Problem requirements: In the material below, find the line with "Definition Exc (A" and the line with "(bind m (λ x, k))", then output those two lines and every line between them, exactly.
::::::
(** * Brew-Distance: weighted edit distance with traceback

    A shallow embedding of [brew_distance/brew_distance.py] (the
    configurable engine: [_best], [_edit_path], [_list_edits], [distance])
    and of [brew_distance/string_distance.py] ([sdist], and the second
    engine [best], [edit_path], [extract_path] in the module
    [string_distance]), followed by the properties of the specification
    proved over it.

    Representation choices.
    - Python values that can reach the functions are [PyVal]: the numbers
      (instances of [numbers.Real]) are [PyInt], an unbounded integer,
      hence [Z], and [PyFloat], a binary64 float with the arithmetic of
      the machine (Rocq's primitive floats); [PyStr] is [str] and
      [PyNone] is [None]; these two stand for the values that are not
      numbers. A [bool] acts as the integer 0 or 1 in every operation used
      here; the other classes registered as [numbers.Real], such as
      [fractions.Fraction], are not represented.
    - A [dict] is a [gmap]; a subscript on a missing key is [KeyError].
    - Exceptions are the left summand of [Exc]; a statement that can raise
      is sequenced with [x <- e ;; k].
    - A [for] loop over [range] is [for_in (range lo hi) body].
    - The functions are given twice: on values, where a dict is what it
      holds, and, in the module [shared], on a heap of objects, where a
      dict is named by a reference and an assignment into it changes the
      heap. The two are proved to agree. *)

From stdpp Require Import gmap strings list.
From Stdlib Require Import ZArith Lia Ascii.
From Stdlib Require PrimFloat FloatOps SpecFloat.

Local Open Scope Z_scope.

(** ** Python values and exceptions *)

Inductive PyVal : Type :=
  | PyInt (n : Z)
  | PyFloat (f : PrimFloat.float)
  | PyStr (s : string)
  | PyNone.

Inductive PyExc : Type :=
  | KeyError
  | TypeError
  | AttributeError
  | IndexError
  | OverflowError
  | BrewDistanceException (msg : string).

#[global] Instance PyExc_eq_dec : EqDecision PyExc.
Proof. solve_decision. Defined.

Definition Exc (A : Type) : Type := (PyExc + A)%type.

Definition ret {A} (a : A) : Exc A := inr a.
Definition raise {A} (e : PyExc) : Exc A := inl e.
Definition bind {A B} (m : Exc A) (k : A → Exc B) : Exc B :=
  match m with
  | inl e => inl e
  | inr a => k a
  end.

Notation "x <- m ;; k" := (bind m (λ x, k))
  (at level 100, m at next level, right associativity).

(** The three messages of [BrewDistanceException] raised by [distance].
    The specification calls them [InputTypeError], [InvalidOutputModeError]
    and [InvalidCostError]. *)
Definition InputTypeError : PyExc :=
  BrewDistanceException "Brew-Distance: non-string input supplied.".
Definition InvalidOutputModeError : PyExc :=
  BrewDistanceException "Brew-Distance: invalid output parameter supplied.".
Definition InvalidCostError : PyExc :=
  BrewDistanceException "Brew-Distance: invalid cost parameter supplied.".

(** *** Integers and floats together

    The float nearest to an integer, ties to the even one: what Python
    computes when an [int] meets a [float] in an addition. An integer that
    rounds beyond the largest float raises [OverflowError]. *)
Definition nearest_float (z : Z) : PrimFloat.float :=
  FloatOps.SF2Prim (SpecFloat.binary_normalize FloatOps.prec FloatOps.emax z 0 false).

Definition float_of_int (z : Z) : Exc PrimFloat.float :=
  let f := nearest_float z in
  if PrimFloat.is_infinity f then raise OverflowError else ret f.

(** An [int] and a [float] are compared by their exact values. [None] when
    the float is not a number. *)
Definition compare_int_float (z : Z) (f : PrimFloat.float) : option comparison :=
  match FloatOps.Prim2SF f with
  | SpecFloat.S754_nan => None
  | SpecFloat.S754_zero _ => Some (z ?= 0)
  | SpecFloat.S754_infinity negative => Some (if negative then Gt else Lt)
  | SpecFloat.S754_finite negative m e =>
    let v := if negative then Z.neg m else Z.pos m in
    if 0 <=? e then Some (z ?= v * 2 ^ e) else Some (z * 2 ^ (- e) ?= v)
  end.

(** [a + b] *)
Definition py_add (a b : PyVal) : Exc PyVal :=
  match a, b with
  | PyInt x, PyInt y => ret (PyInt (x + y))
  | PyFloat x, PyFloat y => ret (PyFloat (PrimFloat.add x y))
  | PyInt x, PyFloat y => x' <- float_of_int x ;; ret (PyFloat (PrimFloat.add x' y))
  | PyFloat x, PyInt y => y' <- float_of_int y ;; ret (PyFloat (PrimFloat.add x y'))
  | PyStr x, PyStr y => ret (PyStr (x +:+ y))
  | _, _ => raise TypeError
  end.

(** [a < b] *)
Definition py_lt (a b : PyVal) : Exc bool :=
  match a, b with
  | PyInt x, PyInt y => ret (x <? y)
  | PyFloat x, PyFloat y => ret (PrimFloat.ltb x y)
  | PyInt x, PyFloat y =>
    ret (match compare_int_float x y with Some Lt => true | _ => false end)
  | PyFloat x, PyInt y =>
    ret (match compare_int_float y x with Some Gt => true | _ => false end)
  | PyStr x, PyStr y => ret (String.ltb x y)
  | _, _ => raise TypeError
  end.

(** [a == b] *)
Definition py_eq (a b : PyVal) : bool :=
  match a, b with
  | PyInt x, PyInt y => x =? y
  | PyFloat x, PyFloat y => PrimFloat.eqb x y
  | PyInt x, PyFloat y | PyFloat y, PyInt x =>
    match compare_int_float x y with Some Eq => true | _ => false end
  | PyStr x, PyStr y => String.eqb x y
  | PyNone, PyNone => true
  | _, _ => false
  end.

(** truth value of [a] in a condition *)
Definition py_truthy (a : PyVal) : bool :=
  match a with
  | PyInt x => negb (x =? 0)
  | PyFloat x => negb (PrimFloat.eqb x PrimFloat.zero)
  | PyStr s => negb (String.eqb s "")
  | PyNone => false
  end.

(** [isinstance(a, numbers.Real)] *)
Definition is_real (a : PyVal) : bool :=
  match a with PyInt _ | PyFloat _ => true | _ => false end.

(** [isinstance(a, str)] *)
Definition is_str (a : PyVal) : bool :=
  match a with PyStr _ => true | _ => false end.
::::::
Answer section:
Definition Exc (A : Type) : Type := (PyExc + A)%type.

Definition ret {A} (a : A) : Exc A := inr a.
Definition raise {A} (e : PyExc) : Exc A := inl e.
Definition bind {A B} (m : Exc A) (k : A → Exc B) : Exc B :=
  match m with
  | inl e => inl e
  | inr a => k a
  end.

Notation "x <- m ;; k" := (bind m (λ x, k))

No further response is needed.